C3 AI Documentation Home

Google Drive File System Connector

Overview

The Google Drive FileSystem integration enables applications to access Google Drive through the C3 FileSystem abstraction. Once configured, developers can interact with Google Drive using standard filesystem APIs to list, read, and optionally write files.

The integration supports two access modes:

  • Read/write access using a Google Shared Drive
  • Read-only access to files explicitly shared with a service account

At a high level, the integration follows this architecture:

Mount → FileSourceSystem → Credentials → FileSystem operations

Each layer depends on the previous one. All components must be configured consistently for the integration to function correctly.

Prerequisites

Before configuring the Google Drive FileSystem, ensure the following prerequisites are met.

Google Service Account

  1. Create a service account in the Google Cloud Console.
  2. Generate a JSON key for the service account.
  3. Capture the following values from the key:
    • secretKey (private key)
    • accountId (client ID)
    • accountEmail
    • accessKey (private key ID)

Shared Drive (Required for Read/Write Mode)

  1. Create a Google Shared Drive (not a regular shared folder).
  2. Grant the service account Organizer permission on the Shared Drive.

Shared Drive ID

  • Retrieve the Shared Drive ID.
    This ID is required to enable write access.
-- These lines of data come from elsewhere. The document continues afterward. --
(** X19.  The NLRI of an UPDATE sent to a session are exactly the changed
    prefixes without a colon whose Loc-RIB route may be advertised to that
    session and passes the export policy; so no learned route goes back
    to the peer-id it came from.  The withdrawn routes are exactly the
    changed prefixes without a colon that the Loc-RIB no longer holds. *)
Theorem _advertise_routes_contents (key : string) (update : BGPUpdate)
    (session : BGPSession) :
  In (key, update)
     (adv_sent (_advertise_routes apply_export_policy attribute_values self
                  changed_prefixes)) ->
  sessions self !! key = Some session ->
  (forall p,
     In p (nlri update)
     <-> In p changed_prefixes
         /\ char_in ":" p = false
         /\ exists route,
              loc_rib self !! p = Some route
              /\ _should_advertise_to_peer self route session = true
              /\ is_Some (apply_export_policy route (session_peer_id session)))
  /\ (forall p,
        In p (withdrawn_routes update)
        <-> In p changed_prefixes /\ char_in ":" p = false /\ loc_rib self !! p = None)
  /\ (forall p route,
        In p (nlri update) -> loc_rib self !! p = Some route ->
        source route = "local"%string \/ peer_id route <> session_peer_id session).
Proof.
  intros Hin Hkey. destruct _advertise_routes_sent as [_ Hall].
  destruct (Hall _ _ Hin) as (session' & Hs & _ & Hnlri & Hwith & _).
  rewrite Hkey in Hs. injection Hs as <-.
  assert (Hannounced : forall p,
    announced_to apply_export_policy self session p = true
    <-> char_in ":" p = false
        /\ exists route,
             loc_rib self !! p = Some route
             /\ _should_advertise_to_peer self route session = true
             /\ is_Some (apply_export_policy route (session_peer_id session))).
  { intros p. unfold announced_to.
    destruct (loc_rib self !! p) as [route|].
    - rewrite !andb_true_iff, negb_true_iff, bool_decide_eq_true. split.
      + intros [[Hc Hadv] Hpol]. split; [assumption|]. exists route. auto.
      + intros (Hc & route' & Heq & Hadv & Hpol). injection Heq as <-. auto.
    - split; [discriminate|]. intros (_ & route & Heq & _). discriminate. }
  split; [|split].
  - intros p. rewrite Hnlri, filter_In, Hannounced. reflexivity.
  - intros p. rewrite Hwith, filter_In. unfold withdrawn_for.
    destruct (loc_rib self !! p) as [route|].
    + split; [intros [_ Hf]; discriminate | intros (_ & _ & Hf); discriminate].
    + rewrite negb_true_iff. tauto.
  - intros p route Hp Hroute. rewrite Hnlri, filter_In, Hannounced in Hp.
    destruct Hp as (_ & _ & route' & Heq & Hadv & _).
    rewrite Hroute in Heq. injection Heq as <-.
    unfold _should_advertise_to_peer in Hadv.
    destruct (bool_decide (source route = "local"%string)) eqn:Hlocal.
    + left. apply bool_decide_eq_true in Hlocal. assumption.
    + right. destruct (bool_decide (peer_id route = session_peer_id session)) eqn:Hpeer;
        [discriminate|].
      apply bool_decide_eq_false in Hpeer. assumption.
Qed.
(** [singular], as the tests the code runs *)
Definition singular_b (u : AssumptionSet Q) : bool :=
  Qeq_bool (wacc u - long_term_growth_rate u) 0
  || Qeq_bool (1 + wacc u) 0
  || Qeq_bool (shares_outstanding u) 0
  || Qeq_bool (share_price u * shares_outstanding u) 0.

(** ** Statements about the report *)

Section Report_statements.

Context {num : Type} `{PyNumber num}.

Definition has_format (fmt : string) (c : Cell num) : bool :=
  String.eqb (number_format c) fmt.

(** the cells of the sheet *)
Definition cells (ws : Worksheet num) : list (Cell num) :=
  flat_map
    (flat_map (fun cell => match cell with Some c => [c] | None => [] end))
    (rows ws).

(** every cell that holds a number has the format [fmt] *)
Definition numbers_formatted (fmt : string) (ws : Worksheet num) : bool :=
  forallb (fun c => implb (is_number (value c)) (has_format fmt c))
    (cells ws).

(** some cell has the format [fmt] *)
Definition uses_format (fmt : string) (ws : Worksheet num) : bool :=
  existsb (has_format fmt) (cells ws).

(** the value and the number format of the cell at a reference *)
Definition value_and_format (ws : Worksheet num) (ref : string)
    : option (Value num * string) :=
  let (r, c) := coordinate ref in
  option_map (fun cell => (value cell, number_format cell)) (cell_at ws r c).

(** the values in the cells of a reference, row by row *)
Definition values_in (ws : Worksheet num) (ref : Reference)
    : list (list (option (Value num))) :=
  map (fun r =>
         map (fun c => option_map value (cell_at ws r c))
           (seq (min_col ref) (S (max_col ref) - min_col ref)))
    (seq (min_row ref) (S (max_row_ref ref) - min_row ref)).

(** the rows of the tables of a document *)
Definition table_rows (doc : list Flowable) : list (list string) :=
  flat_map (fun f => match f with Table rows => rows | _ => [] end) doc.

End Report_statements.

(** ** Reading a sheet and a document *)

Section Report_readers.

Context {num : Type} `{PyNumber num}.

(** the number in a cell, if the cell holds a float *)
Definition number_at (ws : Worksheet num) (r c : nat) : option num :=
  match cell_at ws r c with
  | Some cell =>
      match value cell with
      | VNum x => Some x
      | _ => None
      end
  | None => None
  end.

(** what a cell holds, an absent cell holding nothing *)
Definition value_at (ws : Worksheet num) (r c : nat) : Value num :=
  match cell_at ws r c with
  | Some cell => value cell
  | None => VNone
  end.

(** the values of columns A and B, from row 1 to the last row *)
Definition row_labels (ws : Worksheet num)
    : list (Value num * Value num) :=
  map (fun r => (value_at ws r 1, value_at ws r 2)) (seq 1 (max_row ws)).
Lemma first_some_none {R} (step : string -> option R) : forall ps,
  first_some step ps = None <-> (forall q, In q ps -> step q = None).
Proof.
  induction ps as [|p ps IH]; simpl; [split; [intros _ q []|reflexivity]|].
  destruct (step p) eqn:E; split.
  - discriminate.
  - intros H. rewrite (H p (or_introl eq_refl)) in E. discriminate.
  - intros H q [<-|Hq]; [exact E | apply IH; assumption].
  - intros H. apply IH. intros q Hq. apply H. right. exact Hq.
Qed.

Lemma parse_xmrig_version_triple : forall output v,
  parse_xmrig_version output = Some v -> version_triple_spec v <> None.
Proof.
  intros output v H. unfold parse_xmrig_version in H.
  destruct (search_version None (list_ascii_of_string output)) as [m|] eqn:E; [|discriminate].
  injection H as <-.
  destruct (search_version_shape _ _ _ E) as (d1 & d2 & d3 & -> & H1 & H2 & H3).
  unfold version_triple_spec. rewrite list_ascii_of_string_of_list_ascii.
  rewrite (split_dot_digits_dot d1 _ (component_ok_digits d1 H1)).
  rewrite (split_dot_digits_dot d2 _ (component_ok_digits d2 H2)).
  rewrite (split_dot_digits d3 (component_ok_digits d3 H3)).
  rewrite H1, H2, H3. discriminate.
Qed.

Lemma probe_xmrig_not_notfound : forall run isfile load p,
  probe_xmrig run isfile load p <> Some SNotFound.
Proof.
  intros run isfile load p. unfold probe_xmrig.
  destruct (run p); [|discriminate].
  destruct (parse_xmrig_version s); [|discriminate].
  destruct (isfile _); [destruct (load _)|]; discriminate.
Qed.

(** ** [search_xmrig] *)

(** X4: the walk visits the [xmrig]/[xmrig.exe] files in order, skips
    those whose [--version] run raises, and stops at the first one that
    runs: the program dies there if its output has no version (later
    files are not tried); otherwise that version and path are reported
    with the lines of the [config.json] beside it ([[]] when there is
    none, death when it cannot be read). *)
Theorem search_xmrig_first_runnable : forall run isfile load walk pre p post output,
  walk_paths is_xmrig_name walk = (pre ++ p :: post)%list ->
  (forall q, In q pre -> run q = None) ->
  run p = Some output ->
  (parse_xmrig_version output = None ->
     search_xmrig run isfile load walk = SDie "Unable to parse version from xmrig output.")
  /\ (forall v, parse_xmrig_version output = Some v ->
        let config_path := posix_join (dirname p) "config.json" in
        search_xmrig run isfile load walk
        = if isfile config_path then
            match load config_path with
            | Some lines => SFound v p lines
            | None => SDie "Failed to read config.json"
            end
          else SFound v p []).
Proof.
  intros run isfile load walk pre p post output Hw Hpre Hp.
  unfold search_xmrig. rewrite walk_first_flat, Hw, first_some_skip.
  2: { intros q Hq. unfold probe_xmrig. rewrite (Hpre q Hq). reflexivity. }
  cbn [first_some]. unfold probe_xmrig at 1. rewrite Hp. split.
  - intros Hn. rewrite Hn. reflexivity.
  - intros v Hv. unfold probe_xmrig. rewrite Hp, Hv. cbv zeta.
    destruct (isfile _); [destruct (load _)|]; reflexivity.
Qed.

Lemma search_xmrig_first_runnable_witness :
  search_xmrig (fun p => if String.eqb p "/opt/b/xmrig" then Some "XMRig 6.21.0" else None)
    (fun _ => false) (fun _ => None)
    [("/opt/a", ["xmrig"; "README"]); ("/opt/b", ["xmrig"])]
  = SFound "6.21.0" "/opt/b/xmrig" [].
Proof.
  destruct (search_xmrig_first_runnable
              (fun p => if String.eqb p "/opt/b/xmrig" then Some "XMRig 6.21.0" else None)
              (fun _ => false) (fun _ => None)
              [("/opt/a", ["xmrig"; "README"]); ("/opt/b", ["xmrig"])]
              ["/opt/a/xmrig"] "/opt/b/xmrig" [] "XMRig 6.21.0")
    as [_ H].
  - vm_compute. reflexivity.
  - intros q [<-|[]]. vm_compute. reflexivity.
  - vm_compute. reflexivity.
  - exact (H "6.21.0" (eq_refl _)).
Defined.

(** X5: a reported installation is one of the walked [xmrig] files whose
    [--version] output yielded that version, a well-formed [N.N.N]
    triple; its config lines are empty when no [config.json] is beside
    it. *)
Theorem search_xmrig_found_sound : forall run isfile load walk v p lines,
  search_xmrig run isfile load walk = SFound v p lines ->
  In p (walk_paths is_xmrig_name walk)
  /\ (exists output, run p = Some output /\ parse_xmrig_version output = Some v)
  /\ version_triple_spec v <> None
  /\ (isfile (posix_join (dirname p) "config.json") = false -> lines = []).
Proof.
  intros run isfile load walk v p lines H. unfold search_xmrig in H.
  rewrite walk_first_flat in H.
  destruct (first_some _ _) as [r|] eqn:E; [|discriminate]. subst r.
  destruct (first_some_found _ _ _ E) as (q & Hq & Hs).
  unfold probe_xmrig in Hs.
  destruct (run q) as [output|] eqn:Hr; [|discriminate].
  destruct (parse_xmrig_version output) as [v'|] eqn:Hv; [|discriminate].
  destruct (isfile _) eqn:Hf; [destruct (load _)|]; try discriminate;
    injection Hs as <- <- <-;
    (split; [exact Hq|]; split; [exists output; split; [exact Hr | exact Hv]|];
     split; [exact (parse_xmrig_version_triple _ _ Hv)|]).
  - intros Hf'. congruence.
  - intros _. reflexivity.
Qed.

Lemma search_xmrig_found_sound_witness :
  In "/opt/b/xmrig" (walk_paths is_xmrig_name [("/opt/b", ["xmrig"])])
  /\ version_triple_spec "6.21.0" <> None.
Proof.
  destruct (search_xmrig_found_sound
              (fun _ => Some "XMRig 6.21.0") (fun _ => false) (fun _ => None)
              [("/opt/b", ["xmrig"])] "6.21.0" "/opt/b/xmrig" [])
    as (Hin & _ & Hv & _).
  - vm_compute. reflexivity.
  - split; [exact Hin | exact Hv].
Defined.

(** X6: the search reports nothing found exactly when every [xmrig] or
    [xmrig.exe] file of the walk fails to run. *)
Theorem search_xmrig_not_found : forall run isfile load walk,
  search_xmrig run isfile load walk = SNotFound
  <-> (forall q, In q (walk_paths is_xmrig_name walk) -> run q = None).
Proof.
  intros run isfile load walk. unfold search_xmrig. rewrite walk_first_flat. split.
  - intros H q Hq.
    destruct (first_some _ _) as [r|] eqn:E.
    + subst r. destruct (first_some_found _ _ _ E) as (q' & _ & Hs).
      exfalso. exact (probe_xmrig_not_notfound _ _ _ _ Hs).
    + pose proof (proj1 (first_some_none _ _) E q Hq) as Hn.
      unfold probe_xmrig in Hn. destruct (run q) as [output|]; [|reflexivity].
      destruct (parse_xmrig_version output); [destruct (isfile _); [destruct (load _)|]|];
        discriminate.
  - intros H. rewrite (proj2 (first_some_none _ _)); [reflexivity|].
    intros q Hq. unfold probe_xmrig. rewrite (H q Hq). reflexivity.
Qed.

(** ** [preserve_config] *)

(** X7: [preserve_config] passes over the [config.json] files that are
    the old one and acts on the first other one: with as many lines as
    the old configuration it is overwritten with the old lines, otherwise
    its pools are rewritten by [update_config_json]. *)
Theorem preserve_config_first_other : forall old_path old_lines inode load cfg walk pre p post lines,
  walk_paths is_config_name walk = (pre ++ p :: post)%list ->
  (forall q, In q pre ->
     samefile inode q (posix_join (dirname old_path) "config.json") = Some true) ->
  samefile inode p (posix_join (dirname old_path) "config.json") = Some false ->
  load p = Some lines ->
  preserve_config old_path old_lines inode load cfg walk
  = if (length lines =? length old_lines)%nat then PCOverwrite p old_lines
    else PCMismatch p (update_config_json (cfg (posix_join (dirname p) "config.json"))).
Proof.
  intros old_path old_lines inode load cfg walk pre p post lines Hw Hpre Hp Hl.
  unfold preserve_config. rewrite walk_first_flat, Hw, first_some_skip.
  2: { intros q Hq. unfold preserve_step. rewrite (Hpre q Hq). reflexivity. }
  cbn [first_some]. unfold preserve_step at 1. rewrite Hp, Hl.
  destruct (length lines =? length old_lines)%nat; reflexivity.
Qed.

Lemma preserve_config_first_other_witness :
  preserve_config "/d/old/xmrig" ["{"; "}"]
    (fun p => if String.eqb p "/d/old/config.json" then Some 1%Z else Some 2%Z)
    (fun _ => Some ["{"; "}"]) (fun _ => NoFile)
    [("/d/old", ["config.json"]); ("/d/new", ["config.json"])]
  = PCOverwrite "/d/new/config.json" ["{"; "}"].
Proof.
  rewrite (preserve_config_first_other "/d/old/xmrig" ["{"; "}"]
             (fun p => if String.eqb p "/d/old/config.json" then Some 1%Z else Some 2%Z)
             (fun _ => Some ["{"; "}"]) (fun _ => NoFile)
             [("/d/old", ["config.json"]); ("/d/new", ["config.json"])]
             ["/d/old/config.json"] "/d/new/config.json" [] ["{"; "}"]).
  - reflexivity.
  - vm_compute. reflexivity.
  - intros q [<-|[]]. vm_compute. reflexivity.
  - vm_compute. reflexivity.
  - reflexivity.
Defined.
What Is a Google Shared Drive?

A Google Shared Drive (formerly known as a Team Drive) is a Google Drive construct designed for team-owned content rather than user-owned content. Files in a Shared Drive are owned by the organization, not by an individual user.

Key characteristics

  • Access is granted at the drive level, not by sharing individual files or folders.
  • Files persist even if individual users or service accounts are removed.
  • Shared Drives support fine-grained permission roles:
    • Viewer
    • Contributor
    • Content Manager
    • Organizer

Important
A Shared Drive is not the same as a regular folder that is shared with another user or service account.
Sharing a folder does not provide the same ownership model or write guarantees required by this integration.

For the Google Drive FileSystem integration

  • Shared Drives are required for read/write access.
  • The service account must be granted Contributor permission on the Shared Drive.

Retrieve the Shared Drive ID

The Shared Drive ID uniquely identifies the Shared Drive and is required to enable read/write access.

You can retrieve the Shared Drive ID using one of the following methods.

Option 1: Google Drive UI

  1. Open Google Drive in a browser.
  2. Navigate to Shared drives and select the target Shared Drive.
  3. Copy the URL from the browser address bar.

The URL will look similar to:

https://drive.google.com/drive/folders/<id>

In this example, the Shared Drive ID is:

Text
<id>

Option 2: Google Drive API (Optional)

If you are programmatically managing drives, you can retrieve Shared Drive IDs using the Google Drive API (drives.list). This approach is optional and typically not required for initial setup.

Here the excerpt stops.